È rischioso pubblicare foto su Facebook e altri social? Leggendo alcune sentenze sembra proprio di sì, infatti si è creata una giurisprudenza consolidata che sostiene la legittimità della ricostruzione dei redditi attraverso le cose postate sui social.

I social possono essere usati per provare il reddito?

Quante volte l’amico che fa piano bar la sera, magari come lavoretto per arrotondare, ha pubblicato foto dei propri spettacoli? Quelle entrate devono essere dichiarate? Naturalmente sì, ma se non lo fa, le foto pubblicate, magari dal locale e non direttamente dal percipiente possono costruire una prova per ricostruire il reddito?

Sebbene il vice-ministro dell’Economia, Maurizio Leo, parli della necessità di implementare l’uso dei social attraverso atti normativi, al fine di contrastare l’evasione fiscale, la giurisprudenza è già oltre e già utilizza tali fonti, che diventano parti del metodo induttivo di determinazione del reddito.

Ecco alcune pronunce che ci dimostrano quanto sia rischioso pubblicare foto e post su Facebook e altri social come Instagram.

Il metodo induttivo per la determinazione del reddito usa le foto su Facebook

L’Agenzia delle Entrate e la Guardia di Finanza possono utilizzare il metodo induttivo per rilevare il reddito effettivo di un soggetto.

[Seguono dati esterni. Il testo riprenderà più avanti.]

(* ===== verification/Persist.v ===== *)
(** * Persist: the configuration file timers.json

    saveTimerConfigs writes the slice of configurations with
    encoding/json, loadTimerConfigs reads it back at the start of main.
    The file's content is modelled as the JSON value it holds ([json]); the
    text of a value (escapes, white space, the final newline) is the
    library's and is not modelled.  saveTimerConfigs fails when the file
    system says so ([fs_answer]): os.Create without touching the file, a
    write after the file has been truncated.

    [TimerPhase_MarshalJSON] and [TimerPhase_UnmarshalJSON] are the two
    methods of main.go; the encoding of TimerConfig and of the slice is
    the default one of encoding/json, which the file follows: exported
    fields in the order of declaration under their names, strings coerced
    to valid UTF-8 on the way out; on the way in, keys matched to fields
    without regard to case, unknown keys skipped, null leaving a field as
    it is, a value of the wrong type or an integer outside int64 an error.

    The theorems: what is saved is read back, bit-exact in the durations
    and the cycle bound, with names coerced to valid UTF-8; a file whose
    value has a configuration without phases is accepted by the decoder
    and makes main panic before the first prompt; a session of the command
    loop followed by a restart resumes with the configurations the
    session ended with. *)

From Stdlib Require Import ZArith Lia Ascii String.
From stdpp Require Import base tactics option list numbers strings.
From S2P Require Import Prelude GoLib Duration Parse Timer Sweep Manager Display Command.

#[local] Open Scope Z_scope.

(** ** JSON values *)

(** A JSON value as the decoder sees it.  [JFrac] stands for a number with
    a fraction or an exponent, which no field of the program accepts. *)
#[warnings="-register-all"]
Inductive json : Type :=
  | JNull
  | JBool (b : bool)
  | JNum (n : Z)
  | JFrac
  | JStr (s : string)
  | JArr (items : list json)
  | JObj (fields : list (string * json)).

(** ** Strings on the way out: coercion to valid UTF-8 *)

Definition between (lo hi : N) (c : ascii) : bool :=
  ((lo <=? N_of_ascii c) && (N_of_ascii c <=? hi))%N.

(** A continuation byte. *)
Definition cont : ascii -> bool := between 128 191.

(** The second byte of a sequence of three and of four bytes: the ranges
    that exclude overlong encodings, surrogates and code points above
    U+10FFFF. *)
Definition second3 (c0 c1 : ascii) : bool :=
  if (N_of_ascii c0 =? 224)%N then between 160 191 c1
  else if (N_of_ascii c0 =? 237)%N then between 128 159 c1
  else cont c1.

Definition second4 (c0 c1 : ascii) : bool :=
  if (N_of_ascii c0 =? 240)%N then between 144 191 c1
  else if (N_of_ascii c0 =? 244)%N then between 128 143 c1
  else cont c1.

(** utf8.DecodeRuneInString: the width of the encoding at the head of
    [s]; 0 stands for RuneError of width 1 (and for the empty string). *)
Definition rune_size (s : string) : nat :=
  match s with
  | EmptyString => 0
  | String c0 s0 =>
      if between 0 127 c0 then 1
      else match s0 with
      | EmptyString => 0
      | String c1 s1 =>
          if between 194 223 c0 then (if cont c1 then 2 else 0)
          else match s1 with
          | EmptyString => 0
          | String c2 s2 =>
              if between 224 239 c0 then (if second3 c0 c1 && cont c2 then 3 else 0)
              else match s2 with
              | EmptyString => 0
              | String c3 _ =>
                  if between 240 244 c0 && second4 c0 c1 && cont c2 && cont c3
                  then 4 else 0
              end
          end
      end
  end%nat.

(** U+FFFD, as its three bytes. *)
Definition replacement : string := String "239" (String "191" (String "189" EmptyString)).

(** The string the encoder writes: every byte that starts no valid
    encoding becomes U+FFFD; [skip] counts the bytes still to copy of the
    encoding in progress. *)
Fixpoint valid_from (skip : nat) (s : string) : string :=
  match s with
  | EmptyString => EmptyString
  | String c s' =>
      match skip with
      | S k => String c (valid_from k s')
      | O =>
          match rune_size s with
          | O => replacement +:+ valid_from 0 s'
          | S k => String c (valid_from k s')
          end
      end
  end.

Definition ToValidUTF8 (s : string) : string := valid_from 0 s.

(** ** Marshal *)

(** TimerPhase.MarshalJSON: the two durations as int64. *)
Definition TimerPhase_MarshalJSON (p : TimerPhase) : json :=
  JObj [("WorkDuration", JNum (WorkDuration p)); ("BreakDuration", JNum (BreakDuration p))].

(** The default encoding of TimerConfig. *)
Definition marshal_config (c : TimerConfig) : json :=
  JObj [("Name", JStr (ToValidUTF8 (Name c)));
        ("NotifText", JStr (ToValidUTF8 (NotifText c)));
        ("Phases", JArr (map TimerPhase_MarshalJSON (Phases c)));
        ("MaxCycles", JNum (MaxCycles c))].

Definition marshal_configs (cs : list TimerConfig) : json := JArr (map marshal_config cs).

(** ** Unmarshal *)

(** A key names a field when they are equal up to the case of letters. *)
Definition field_is (key name : string) : bool :=
  bool_decide (ToLower key = ToLower name).

(** A value for a field of type int or int64 that holds [old]. *)
Definition as_int (j : json) (old : Z) : option Z :=
  match j with
  | JNull => Some old
  | JNum n => if decide (in_int64 n) then Some n else None
  | _ => None
  end.

(** A value for a field of type string that holds [old]. *)
Definition as_string (j : json) (old : string) : option string :=
  match j with
  | JNull => Some old
  | JStr s => Some s
  | _ => None
  end.

(** The members of an object, in order, each stored by [set]. *)
Fixpoint decode_fields {A} (set : A -> string * json -> option A)
    (fields : list (string * json)) (a : A) : option A :=
  match fields with
  | [] => Some a
  | kv :: rest => a' ← set a kv; decode_fields set rest a'
  end.
(* ===== verification/Stdin.v ===== *)
(** * Stdin: os.Stdin and the two bufio.Readers

    main reads its commands through one bufio.Reader on os.Stdin, and
    every call of createTimer reads the dialogue through a new one.  A
    bufio.Reader reads ahead: what a read of the file descriptor returns
    beyond the line asked for stays in the buffer of the reader that made
    the read, where the other reader does not see it.

    Command.v takes standard input as the list of lines to come and lets
    the dialogue read from the same list.  This file has the bytes: the
    chunks the reads of the descriptor return ([stdin]), the buffer of a
    reader ([bufio]), and ReadString on the two.  The theorems: a reader
    returns the lines of the bytes ahead of it, so the list of Command.v
    is what one reader sees; when every read returns one line, as from a
    terminal, the buffers are empty between the calls and two readers
    used in any order read the lines in order, which is the convention of
    Command.v; when a read returns more, as from a pipe, the lines behind
    the command a are in the buffer of main's reader, and the dialogue
    meets the end of input and does not return. *)

From Stdlib Require Import ZArith Lia Ascii String.
From stdpp Require Import base tactics option list numbers strings.
From S2P Require Import Prelude GoLib Timer Manager Display Command.

(** ** Bytes *)

Definition newline : ascii := "010"%char.

(** The prefix of [s] up to and including its first line end, and the
    rest; [None] when [s] has no line end. *)
Fixpoint cut (s : string) : option (string * string) :=
  match s with
  | EmptyString => None
  | String c s' =>
      if decide (c = newline) then Some (String c EmptyString, s')
      else match cut s' with
           | Some (l, rest) => Some (String c l, rest)
           | None => None
           end
  end.

(** The lines of [s], each with its line end; the last one without, when
    [s] does not end in a line end.  [acc] is the line begun. *)
Fixpoint lines_from (acc s : string) : list string :=
  match s with
  | EmptyString => if decide (acc = EmptyString) then [] else [acc]
  | String c s' =>
      if decide (c = newline) then (acc +:+ String c EmptyString) :: lines_from EmptyString s'
      else lines_from (acc +:+ String c EmptyString) s'
  end.

Definition lines_of (s : string) : list string := lines_from EmptyString s.

(** ** The descriptor and the readers *)

(** What the reads of file descriptor 0 will return, in order; when none
    is left a read returns end of file. *)
Definition stdin : Type := list string.

(** A bufio.Reader on os.Stdin: the bytes read and not yet returned. *)
Definition bufio : Type := string.

(** [bufio.NewReader(os.Stdin)]. *)
Definition NewReader : bufio := EmptyString.

(** [reader.ReadString('\n')] with its error dropped: the text up to and
    including the next line end, reading from the descriptor until there
    is one; at end of file, what is left. *)
Fixpoint bufio_ReadString (buf : bufio) (input : stdin) : string * bufio * stdin :=
  match cut buf with
  | Some (l, rest) => (l, rest, input)
  | None =>
      match input with
      | [] => (buf, EmptyString, [])
      | chunk :: input' => bufio_ReadString (buf +:+ chunk) input'
      end
  end.

(** The bytes ahead of a reader, and their lines: the [reader] of
    Command.v that the reader is. *)
Definition bytes_ahead (buf : bufio) (input : stdin) : string :=
  buf +:+ foldr String.append EmptyString input.

Definition ahead (buf : bufio) (input : stdin) : reader := lines_of (bytes_ahead buf input).

(** ** Two readers on one descriptor *)

(** What main and the dialogues do to standard input: main reads a
    command; createTimer makes its reader; a readLine of the dialogue. *)
Inductive op : Type :=
  | MainRead
  | DialogueOpen
  | DialogueRead.

#[export] Instance op_eq_dec : EqDecision op.
Proof. solve_decision. Defined.

(** The buffer of main's reader, the buffer of the reader of the
    dialogue, and the descriptor. *)
Record readers : Type := mkReaders {
  main_buf : bufio;
  dialogue_buf : bufio;
  fd : stdin
}.

(** The texts the reads among [ops] return, in order. *)
Fixpoint read_all (ops : list op) (st : readers) : list string :=
  match ops with
  | [] => []
  | MainRead :: ops =>
      let r := bufio_ReadString (main_buf st) (fd st) in
      r.1.1 :: read_all ops (mkReaders r.1.2 (dialogue_buf st) r.2)
  | DialogueOpen :: ops => read_all ops (mkReaders (main_buf st) NewReader (fd st))
  | DialogueRead :: ops =>
      let r := bufio_ReadString (dialogue_buf st) (fd st) in
      r.1.1 :: read_all ops (mkReaders (main_buf st) r.1.2 r.2)
  end.

(** The texts [n] calls of ReadString return on the reader of Command.v. *)
Fixpoint read_lines (n : nat) (r : reader) : list string :=
  match n with
  | O => []
  | S n => (ReadString r).1 :: read_lines n (ReadString r).2
  end.

(** The number of reads among [ops]. *)
Fixpoint count_reads (ops : list op) : nat :=
  match ops with
  | [] => O
  | DialogueOpen :: ops => count_reads ops
  | _ :: ops => S (count_reads ops)
  end.

(** [is_line chunk]: one line with its line end, what a read of a
    terminal returns. *)
Definition is_line (chunk : string) : Prop := cut chunk = Some (chunk, EmptyString).

#[export] Instance is_line_dec chunk : Decision (is_line chunk).
Proof. unfold is_line. apply _. Defined.

(** ** Strings *)

Section strings.
Implicit Types (s t u l rest acc : string) (c : ascii).

Lemma app_String c s t : String c s +:+ t = String c (s +:+ t).
Proof. done. Qed.

Lemma app_empty_r s : s +:+ EmptyString = s.
Proof. induction s as [|c s IH]; [done|]. by rewrite app_String, IH. Qed.

Lemma string_app_assoc s t u : (s +:+ t) +:+ u = s +:+ (t +:+ u).
Proof. induction s as [|c s IH]; [done|]. by rewrite !app_String, IH. Qed.

Lemma cut_app s l rest t : cut s = Some (l, rest) -> cut (s +:+ t) = Some (l, rest +:+ t).
Proof.
  revert l. induction s as [|c s IH]; intros l; [done|]. rewrite app_String. simpl.
  case_decide; [by intros [= <- <-]|].
  destruct (cut s) as [[l' rest']|]; [|done]. intros [= <- <-]. by rewrite (IH l').
Qed.

Lemma cut_Some s l rest : cut s = Some (l, rest) -> s = l +:+ rest.
Proof.
  revert l. induction s as [|c s IH]; intros l; [done|]. simpl.
  case_decide; [by intros [= <- <-]|].
  destruct (cut s) as [[l' rest']|]; [|done]. intros [= <- <-].
  by rewrite app_String, <- (IH l').
Qed.

(** [lines_from] line by line. *)
Lemma lines_from_cut acc s :
  lines_from acc s =
    match cut s with
    | Some (l, rest) => (acc +:+ l) :: lines_of rest
    | None => if decide (acc +:+ s = EmptyString) then [] else [acc +:+ s]
    end.
Proof.
  revert acc. induction s as [|c s IH]; intros acc; simpl.
  { by rewrite app_empty_r. }
  case_decide; [done|]. rewrite IH.
  destruct (cut s) as [[l rest]|]; by rewrite string_app_assoc.
Qed.

Lemma lines_of_cut s :
  lines_of s =
    match cut s with
    | Some (l, rest) => l :: lines_of rest
    | None => if decide (s = EmptyString) then [] else [s]
    end.
Proof. unfold lines_of at 1. by rewrite lines_from_cut. Qed.

End strings.

(** ** One reader *)

Section one_reader.
Implicit Types (buf : bufio) (input : stdin) (chunk : string).

Lemma bufio_ReadString_ready buf input l rest :
  cut buf = Some (l, rest) -> bufio_ReadString buf input = (l, rest, input).
Proof. intros H. destruct input; simpl; by rewrite H. Qed.

Lemma bufio_ReadString_fill buf chunk input :
  cut buf = None ->
  bufio_ReadString buf (chunk :: input) = bufio_ReadString (buf +:+ chunk) input.
Proof. intros H. simpl. by rewrite H. Qed.

Lemma bufio_ReadString_eof buf :
  cut buf = None -> bufio_ReadString buf [] = (buf, NewReader, []).
Proof. intros H. simpl. by rewrite H. Qed.

(** A reader is the list of the lines ahead of it: ReadString on the
    bytes and ReadString of Command.v on the lines return the same text
    and leave the same reader. *)
Lemma ReadString_ahead buf input :
  ReadString (ahead buf input) =
    ((bufio_ReadString buf input).1.1,
     ahead (bufio_ReadString buf input).1.2 (bufio_ReadString buf input).2).
Proof.
  revert buf. induction input as [|chunk input IH]; intros buf;
    destruct (cut buf) as [[l rest]|] eqn:Hcut.
  - rewrite (bufio_ReadString_ready _ _ _ _ Hcut). unfold ahead, bytes_ahead.
    by rewrite lines_of_cut, (cut_app _ _ _ _ Hcut).
  - rewrite (bufio_ReadString_eof _ Hcut). unfold ahead, bytes_ahead. simpl.
    rewrite app_empty_r, lines_of_cut, Hcut. by case_decide; subst.
  - rewrite (bufio_ReadString_ready _ _ _ _ Hcut). unfold ahead, bytes_ahead.
    by rewrite lines_of_cut, (cut_app _ _ _ _ Hcut).
  - rewrite (bufio_ReadString_fill _ _ _ Hcut), <- IH. unfold ahead, bytes_ahead. simpl.
    by rewrite string_app_assoc.
Qed.

(** What a terminal sends: a read returns the line, and the buffer is
    empty again. *)
Lemma bufio_ReadString_line chunk input :
  is_line chunk -> bufio_ReadString NewReader (chunk :: input) = (chunk, NewReader, input).
Proof. intros H. rewrite bufio_ReadString_fill by done. by apply bufio_ReadString_ready. Qed.

Lemma ahead_lines input : Forall is_line input -> ahead NewReader input = input.
Proof.
  induction 1 as [|chunk input Hc _ IH]; [done|].
  change (lines_of (chunk +:+ foldr String.append EmptyString input) = chunk :: input).
  rewrite lines_of_cut, (cut_app _ _ _ _ Hc). f_equal. exact IH.
Qed.

End one_reader.

(** ** Two readers *)

Section two_readers.
Implicit Types (buf : bufio) (input : stdin) (ops : list op) (n : nat).

(** Two readers with empty buffers on a descriptor that returns lines. *)
Lemma read_all_lines ops input :
  Forall is_line input ->
  read_all ops (mkReaders NewReader NewReader input) = read_lines (count_reads ops) input.
Proof.
  revert input. induction ops as [|[] ops IH]; intros input Hin; simpl; [done| |by apply IH|].
  all: destruct Hin as [|chunk input Hc Hin]; [by rewrite <- IH|].
  all: change (bufio_ReadString EmptyString (chunk :: input))
         with (bufio_ReadString NewReader (chunk :: input)).
  all: rewrite (bufio_ReadString_line _ _ Hc); simpl; by rewrite <- IH.
Qed.

(** A reader at the end of file returns the empty text for ever. *)
Lemma read_all_eof buf n :
  read_all (replicate n DialogueRead) (mkReaders buf NewReader []) = replicate n EmptyString.
Proof. induction n as [|n IH]; [done|]. simpl. by rewrite <- IH. Qed.

End two_readers.

(** C28: on a terminal, where every read of standard input returns one
    line, main's reader and the readers of the dialogues, used in any
    order, return the lines in the order typed and none is lost: the
    texts read are those that ReadString of the command loop's model
    returns on the list of lines, which is also what a single reader has
    ahead of it. *)
Theorem two_readers_on_terminal ops input :
  Forall is_line input ->
  read_all ops (mkReaders NewReader NewReader input) = read_lines (count_reads ops) input /\
  ahead NewReader input = input.
Proof. intros Hin. split; [by apply read_all_lines|by apply ahead_lines]. Qed.

(** A command, then a dialogue of two lines, then a command. *)
Definition example_ops : list op :=
  [MainRead; DialogueOpen; DialogueRead; DialogueRead; MainRead].

Definition example_typed : stdin :=
  ["a" +:+ NL; "tea" +:+ NL; "drink" +:+ NL; "q" +:+ NL].

Lemma two_readers_on_terminal_witness :
  read_all example_ops (mkReaders NewReader NewReader example_typed) = example_typed /\
  ahead NewReader example_typed = example_typed.
Proof. apply (two_readers_on_terminal example_ops example_typed). by_decide. Defined.

(** C29: when the read that brought a command emptied standard input (a
    pipe or a file that fits the buffer), the lines behind the command
    are in the buffer of main's reader.  The reader createTimer makes is
    at the end of file: every read of the dialogue returns the empty
    text, the phase loop asks again for ever, and createTimer does not
    return, whatever the fuel. *)
Theorem piped_dialogue_starves fuel n buf input :
  (bufio_ReadString buf input).2 = [] ->
  read_all (MainRead :: DialogueOpen :: replicate n DialogueRead)
           (mkReaders buf NewReader input)
    = (bufio_ReadString buf input).1.1 :: replicate n EmptyString /\
  createTimer fuel (ahead NewReader (bufio_ReadString buf input).2) =
    mkGoM (Print "Enter timer name: " :: Print "Enter notification text: "
           :: concat (replicate fuel (eof_iteration [])))
          (Ok None).
Proof.
  intros Hfd. cbn [read_all fd main_buf dialogue_buf]. rewrite Hfd. split.
  - f_equal. apply read_all_eof.
  - apply createTimer_eof.
Qed.

(** The whole session arrives with the first read. *)
Definition example_piped : stdin :=
  ["a" +:+ NL +:+ "tea" +:+ NL +:+ "drink" +:+ NL +:+ "25" +:+ NL +:+ "5" +:+ NL
   +:+ "n" +:+ NL +:+ "2" +:+ NL +:+ "q" +:+ NL].

Lemma piped_dialogue_starves_witness :
  read_all [MainRead; DialogueOpen; DialogueRead; DialogueRead]
           (mkReaders NewReader NewReader example_piped)
    = ["a" +:+ NL; EmptyString; EmptyString] /\
  result (createTimer 7 []) = Ok None.
Proof.
  destruct (piped_dialogue_starves 7 2 NewReader example_piped) as [H1 H2]; [by vm_compute|].
  split; [exact H1|]. change (ahead NewReader _) with (@nil string) in H2. by rewrite H2.
Defined.

(** In two reads: the dialogue gets the second chunk, and main's reader
    takes the name typed for the dialogue as its next command. *)
Example two_readers_on_pipe :
  read_all [MainRead; DialogueOpen; DialogueRead; MainRead]
           (mkReaders NewReader NewReader ["a" +:+ NL +:+ "tea" +:+ NL; "drink" +:+ NL])
    = ["a" +:+ NL; "drink" +:+ NL; "tea" +:+ NL].
Proof. by vm_compute. Qed.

Il metodo induttivo è previsto dall’articolo 39, comma 2 del dpr 600 del 1973 e articolo 55 del Dr 633 del 1972. Tale tipologia di accertamento può essere effettuata sulla base di dati o notizie comunque raccolti dall’amministrazione finanziaria o venuti a sua conoscenza, nonché sulla base di presunzioni anche prive dei requisiti di gravità, precisione e concordanza.

Il metodo induttivo si basa su un procedimento logico che consente di determinare l’imponibile globale senza analizzarne le singole parti semplici, bensì impiegando nella costruzione tutte le notizie, le prove ed i dati.

Il fulcro centrale è “dati o notizie comunque raccolti dall’amministrazione finanziaria o venuti a sua conoscenza”, infatti in diverse sentenze si legge che il reddito è stato rideterminato tenendo in considerazione anche dati raccolti in modo “anomalo”. Ad esempio, la Corte di giustizia tributaria di secondo grado della Puglia, con la sentenza n. 648 del 20 febbraio 2024 afferma che è corretto ricostruire il reddito di un lavoratore avendo in considerazione una serie di elementi appresi durante un’ispezione. Tra questi elementi vi sono i contenuti di un sito internet e in particolare una galleria fotografica che di fatto prova nel caso in oggetto  la partecipazione a serate in locali che evidentemente non erano oggetto di fattura.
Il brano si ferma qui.